Emit an exact copy of the lines running from the start of the records to the line containing "(** [normalise]: typographic", both included.
○ ○ ○ ○ ○
(* ===== verification/SeekSequence.v ===== *)
(** [seek_sequence.rs]: locating a block of lines in a file with decreasing
    strictness. *)
From stdpp Require Import base list sets numbers strings sorting.
From S2P Require Import Prelude RustStr.

(** [ApplyPatchFileUpdateMode] of [lib.rs]. *)
Inductive ApplyPatchFileUpdateMode : Type := NormalizeToLf | PreserveLineEndings.

#[export] Instance ApplyPatchFileUpdateMode_eq_dec : EqDecision ApplyPatchFileUpdateMode.
Proof. solve_decision. Defined.

(** [normalise]: typographic punctuation and spaces become ASCII. *)
Definition normalise_char (c : char) : char :=
  if (((8208 <=? c)%N && (c <=? 8213)%N) || (c =? 8722)%N) then 45%N
  else if ((8216 <=? c)%N && (c <=? 8219)%N) then 39%N
  else if ((8220 <=? c)%N && (c <=? 8223)%N) then 34%N
  else if ((c =? 160)%N || ((8194 <=? c)%N && (c <=? 8202)%N) || (c =? 8239)%N || (c =? 8287)%N
           || (c =? 12288)%N) then 32%N
  else c.

Definition normalise (s : str) : str := normalise_char <$> trim s.

(** The comparison loop of one pass at position [i]: [lines[i + p_idx]] against
    each pattern line; an index out of range would panic and is [false] here
    (never reached, see [pass_at_slice]). *)
Fixpoint pass_at (f : str → str) (ls pattern : list str) (i : nat) : bool :=
  match pattern with
  | [] => true
  | p :: pattern =>
      match ls !! i with
      | Some l => if bool_decide (f l = f p) then pass_at f ls pattern (S i) else false
      | None => false
      end
  end.

(** The first pass compares slices. *)
Definition exact_at (ls pattern : list str) (i : nat) : bool :=
  bool_decide (take (length pattern) (drop i ls) = pattern).

(** [for i in lo..=hi { if test(i) { return Some(i) } }]. *)
Definition find_in_range (test : nat → bool) (lo hi : nat) : option nat :=
  List.find test (seq lo (S hi - lo)).

Definition search_start (ls pattern : list str) (start : nat) (eof : bool)
    (m : ApplyPatchFileUpdateMode) : nat :=
  if eof && (length pattern <=? length ls) then
    let eof_start := length ls - length pattern in
    match m with
    | NormalizeToLf => eof_start
    | PreserveLineEndings => eof_start `max` start
    end
  else start.

(** [a.or_else(b)]. *)
Definition or_else {A} (a b : option A) : option A :=
  match a with
  | Some x => Some x
  | None => b
  end.

Definition seek_sequence (ls pattern : list str) (start : nat) (eof : bool)
    (m : ApplyPatchFileUpdateMode) : option nat :=
  if is_empty pattern then Some start
  else if length ls <? length pattern then None
  else
    let lo := search_start ls pattern start eof m in
    let hi := length ls - length pattern in
    or_else (find_in_range (exact_at ls pattern) lo hi)
    (or_else (find_in_range (pass_at trim_end ls pattern) lo hi)
    (or_else (find_in_range (pass_at trim ls pattern) lo hi)
             (find_in_range (pass_at normalise ls pattern) lo hi))).

(** * Specification *)

(** The four levels of strictness. *)
Definition seek_level (k : nat) : str → str :=
  match k with
  | 0 => id
  | 1 => trim_end
  | 2 => trim
  | _ => normalise
  end.

(** The block of [length pattern] lines at [i] equals the pattern at level [k]. *)
Definition matches_at (k : nat) (ls pattern : list str) (i : nat) : Prop :=
  i + length pattern ≤ length ls ∧
  seek_level k <$> take (length pattern) (drop i ls) = seek_level k <$> pattern.

(** The best match at or after [lo]: the strictest level that has one, and the
    first position at that level. *)
Definition best_match (ls pattern : list str) (lo : nat) (r : option nat) : Prop :=
  match r with
  | Some i =>
      ∃ k, k < 4 ∧ lo ≤ i ∧ matches_at k ls pattern i
        ∧ (∀ j, lo ≤ j → matches_at k ls pattern j → i ≤ j)
        ∧ (∀ k' j, k' < k → lo ≤ j → ¬ matches_at k' ls pattern j)
  | None => ∀ k j, lo ≤ j → ¬ matches_at k ls pattern j
  end.

(** * Lemmas *)

Lemma pass_at_slice f ls pattern i :
  i + length pattern ≤ length ls →
  pass_at f ls pattern i = true ↔ f <$> take (length pattern) (drop i ls) = f <$> pattern.
Proof.
  revert i. induction pattern as [|p pattern IH]; intros i Hlen; simpl; [done|].
  simpl in Hlen. destruct (lookup_lt_is_Some_2 ls i) as [l Hl]; [lia|].
  rewrite Hl, (drop_S _ _ _ Hl). simpl. case_bool_decide as Hf.
  - rewrite IH by lia. rewrite Hf. split; [intros H; f_equal; exact H|by intros [= ?]].
  - split; [done|]. by intros [= ? ?].
Qed.

Lemma exact_at_slice ls pattern i :
  i + length pattern ≤ length ls →
  exact_at ls pattern i = true ↔ id <$> take (length pattern) (drop i ls) = id <$> pattern.
Proof. intros _. unfold exact_at. rewrite bool_decide_eq_true, !list_fmap_id. done. Qed.

Lemma find_in_range_spec test lo hi :
  match find_in_range test lo hi with
  | Some i => lo ≤ i ≤ hi ∧ test i = true ∧ ∀ j, lo ≤ j < i → test j = false
  | None => ∀ j, lo ≤ j ≤ hi → test j = false
  end.
Proof.
  unfold find_in_range. remember (S hi - lo) as n eqn:Hn. revert lo Hn.
  induction n as [|n IH]; intros lo Hn; simpl; [intros j; lia|].
  destruct (test lo) eqn:E; [split; [lia|split; [done|intros j; lia]]|].
  specialize (IH (S lo)). destruct (List.find test (seq (S lo) n)) as [i|].
  - destruct IH as (Hi & Ht & Hj); [lia|]. split; [lia|]. split; [done|]. intros j ?.
    destruct (decide (j = lo)) as [->|]; [done|]. apply Hj. lia.
  - intros j ?. destruct (decide (j = lo)) as [->|]; [done|]. apply IH; lia.
Qed.

(** One pass of the search, as a statement about [matches_at]. *)
Lemma find_level_spec test k ls pattern lo :
  (∀ i, i + length pattern ≤ length ls →
    test i = true ↔ seek_level k <$> take (length pattern) (drop i ls) = seek_level k <$> pattern) →
  length pattern ≤ length ls →
  match find_in_range test lo (length ls - length pattern) with
  | Some i => lo ≤ i ∧ matches_at k ls pattern i
      ∧ ∀ j, lo ≤ j → matches_at k ls pattern j → i ≤ j
  | None => ∀ j, lo ≤ j → ¬ matches_at k ls pattern j
  end.
Proof.
  intros Ht Hlen. pose proof (find_in_range_spec test lo (length ls - length pattern)) as H.
  destruct (find_in_range _ _ _) as [i|].
  - destruct H as (Hi & Hti & Hj). split; [lia|]. split.
    + split; [lia|]. apply Ht; [lia|done].
    + intros j Hlo [Hjl Hm]. destruct (decide (i ≤ j)); [done|].
      apply Ht in Hm; [|done]. rewrite Hj in Hm; [done|lia].
  - intros j Hlo [Hjl Hm]. apply Ht in Hm; [|done]. rewrite H in Hm; [done|lia].
Qed.

Lemma seek_sequence_best ls pattern start eof m :
  pattern ≠ [] →
  best_match ls pattern (search_start ls pattern start eof m)
    (seek_sequence ls pattern start eof m).
Proof.
  intros Hne. unfold seek_sequence. destruct (is_empty pattern) eqn:He; [by destruct pattern|].
  destruct (length ls <? length pattern) eqn:Hlen; bool_props.
  { intros k j _ [Hj _]. lia. }
  set (lo := search_start _ _ _ _ _).
  pose proof (find_level_spec _ 0 ls pattern lo (exact_at_slice ls pattern) Hlen) as H0.
  pose proof (find_level_spec _ 1 ls pattern lo (pass_at_slice trim_end ls pattern) Hlen) as H1.
  pose proof (find_level_spec _ 2 ls pattern lo (pass_at_slice trim ls pattern) Hlen) as H2.
  pose proof (find_level_spec _ 3 ls pattern lo (pass_at_slice normalise ls pattern) Hlen) as H3.
  destruct (find_in_range (exact_at ls pattern) _ _) as [i|]; simpl.
  { exists 0. destruct H0 as (? & ? & ?). split; [lia|]. do 3 (split; [done|]). intros; lia. }
  destruct (find_in_range (pass_at trim_end _ _) _ _) as [i|]; simpl.
  { exists 1. destruct H1 as (? & ? & ?). split; [lia|]. do 3 (split; [done|]).
    intros [|k'] j ?; [apply H0|lia]. }
  destruct (find_in_range (pass_at trim _ _) _ _) as [i|]; simpl.
  { exists 2. destruct H2 as (? & ? & ?). split; [lia|]. do 3 (split; [done|]).
    intros [|[|k']] j ?; [apply H0|apply H1|lia]. }
  destruct (find_in_range (pass_at normalise _ _) _ _) as [i|]; simpl.
  { exists 3. destruct H3 as (? & ? & ?). split; [lia|]. do 3 (split; [done|]).
    intros [|[|[|k']]] j ?; [apply H0|apply H1|apply H2|lia]. }
  intros [|[|[|k]]]; [apply H0|apply H1|apply H2|apply H3].
Qed.

(** A match lies inside the file, and after [start] whenever the search does
    not jump to the end of the file. *)
Lemma seek_sequence_bounds ls pattern start eof m i :
  start ≤ length ls → seek_sequence ls pattern start eof m = Some i →
  i + length pattern ≤ length ls ∧ (eof = false ∨ m = PreserveLineEndings → start ≤ i).
Proof.
  intros Hs H. destruct (decide (pattern = [])) as [->|Hne].
  { unfold seek_sequence in H. simpl in *. injection H as <-. split; [lia|done]. }
  pose proof (seek_sequence_best ls pattern start eof m Hne) as Hb.
  rewrite H in Hb. destruct Hb as (k & _ & Hlo & [Hlen _] & _).
  split; [done|]. unfold search_start in Hlo. destruct eof; simpl in Hlo; [|lia].
  intros [?| ->]; [done|]. destruct (_ <=? _) in Hlo; lia.
Qed.

(** Each level is weaker than the one before. *)
Lemma trim_end_app_nonempty w t : trim_end t ≠ [] → trim_end (w ++ t) = w ++ trim_end t.
Proof.
  intros Ht. unfold trim_end, trim_end_matches in *. rewrite reverse_app.
  destruct (trim_start_matches_suffix is_whitespace (reverse t)) as (v & Hv & Hf).
  rewrite Hv at 1. rewrite <- (assoc_L (++)), trim_start_matches_app by done.
  pose proof (trim_start_no_leading_ws (reverse t)) as Hn. unfold trim_start in Hn.
  destruct (trim_start_matches is_whitespace (reverse t)) as [|c r] eqn:E; [done|].
  simpl. simpl in Hn. rewrite Hn.
  change (c :: r ++ reverse w) with ((c :: r) ++ reverse w).
  by rewrite reverse_app, reverse_involutive.
Qed.

Lemma trim_end_all_ws w : Forall is_whitespace w → trim_end w = [].
Proof.
  intros Hw. unfold trim_end, trim_end_matches.
  rewrite <- (app_nil_r (reverse w)), trim_start_matches_app by (by apply Forall_reverse). done.
Qed.

Lemma trim_alt s : trim s = trim_start (trim_end s).
Proof.
  unfold trim. destruct (trim_start_matches_suffix is_whitespace s) as (w & Hw & Hf).
  fold (trim_start s) in Hw. pose proof (trim_start_no_leading_ws s) as Hn.
  destruct (trim_start s) as [|c t] eqn:E.
  - rewrite app_nil_r in Hw. subst w. by rewrite (trim_end_all_ws s).
  - simpl in Hn. rewrite Hw, (trim_end_app_nonempty w) by (by rewrite trim_end_cons).
    rewrite trim_end_cons by done. unfold trim_start. rewrite trim_start_matches_app by done.
    by rewrite trim_start_matches_id.
Qed.

Lemma seek_level_weaker k s t :
  seek_level k s = seek_level k t → seek_level (S k) s = seek_level (S k) t.
Proof.
  destruct k as [|[|[|k]]]; simpl; unfold id.
  - by intros ->.
  - intros H. by rewrite !trim_alt, H.
  - unfold normalise. by intros ->.
  - done.
Qed.

Lemma matches_at_weaker k ls pattern i :
  matches_at k ls pattern i → matches_at (S k) ls pattern i.
Proof.
  intros [Hlen H]. split; [done|]. revert H.
  generalize (take (length pattern) (drop i ls)). clear Hlen.
  induction pattern as [|p pattern IH]; intros [|l l'] H; try done.
  rewrite !fmap_cons in *. injection H as H1 H2.
  f_equal; [by apply seek_level_weaker|by apply IH].
Qed.

Lemma matches_at_level k n ls pattern i :
  k ≤ n → matches_at k ls pattern i → matches_at n ls pattern i.
Proof. induction 1; auto using matches_at_weaker. Qed.

(** * The claims *)

(** [seek_sequence] finds the best match: for a non-empty pattern it
    returns, among the positions from the search start on whose block equals the
    pattern, the first one at the strictest level (exact, then trailing white
    space ignored, then surrounding white space ignored, then Unicode
    punctuation folded) that has any; it fails exactly when no position matches
    at the most permissive level. *)
Theorem seek_sequence_best_match (ls pattern : list str) (start : nat) (eof : bool)
    (m : ApplyPatchFileUpdateMode) :
  pattern ≠ [] →
  best_match ls pattern (search_start ls pattern start eof m)
    (seek_sequence ls pattern start eof m) ∧
  (seek_sequence ls pattern start eof m = None ↔
    ∀ j, search_start ls pattern start eof m ≤ j → ¬ matches_at 3 ls pattern j).
Proof.
  intros Hne. pose proof (seek_sequence_best ls pattern start eof m Hne) as Hb.
  split; [done|]. destruct (seek_sequence _ _ _ _ _) as [i|]; [|split; [intros _; apply Hb|done]].
  destruct Hb as (k & Hk & Hlo & Hm & _). split; [done|]. intros Hno. exfalso.
  apply (Hno i Hlo), (matches_at_level k); [lia|done].
Qed.

Lemma seek_sequence_best_match_witness :
  best_match [lit "a"; lit "b  "; lit "b"] [lit "b"] 0 (Some 2).
Proof.
  apply (seek_sequence_best_match [lit "a"; lit "b  "; lit "b"] [lit "b"] 0 false NormalizeToLf).
  done.
Defined.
○ ○ ○ ○ ○
• **WRITTEN ANSWER**:
(* ===== verification/SeekSequence.v ===== *)
(** [seek_sequence.rs]: locating a block of lines in a file with decreasing
    strictness. *)
From stdpp Require Import base list sets numbers strings sorting.
From S2P Require Import Prelude RustStr.

(** [ApplyPatchFileUpdateMode] of [lib.rs]. *)
Inductive ApplyPatchFileUpdateMode : Type := NormalizeToLf | PreserveLineEndings.

#[export] Instance ApplyPatchFileUpdateMode_eq_dec : EqDecision ApplyPatchFileUpdateMode.
Proof. solve_decision. Defined.

(** [normalise]: typographic punctuation and spaces become ASCII. *)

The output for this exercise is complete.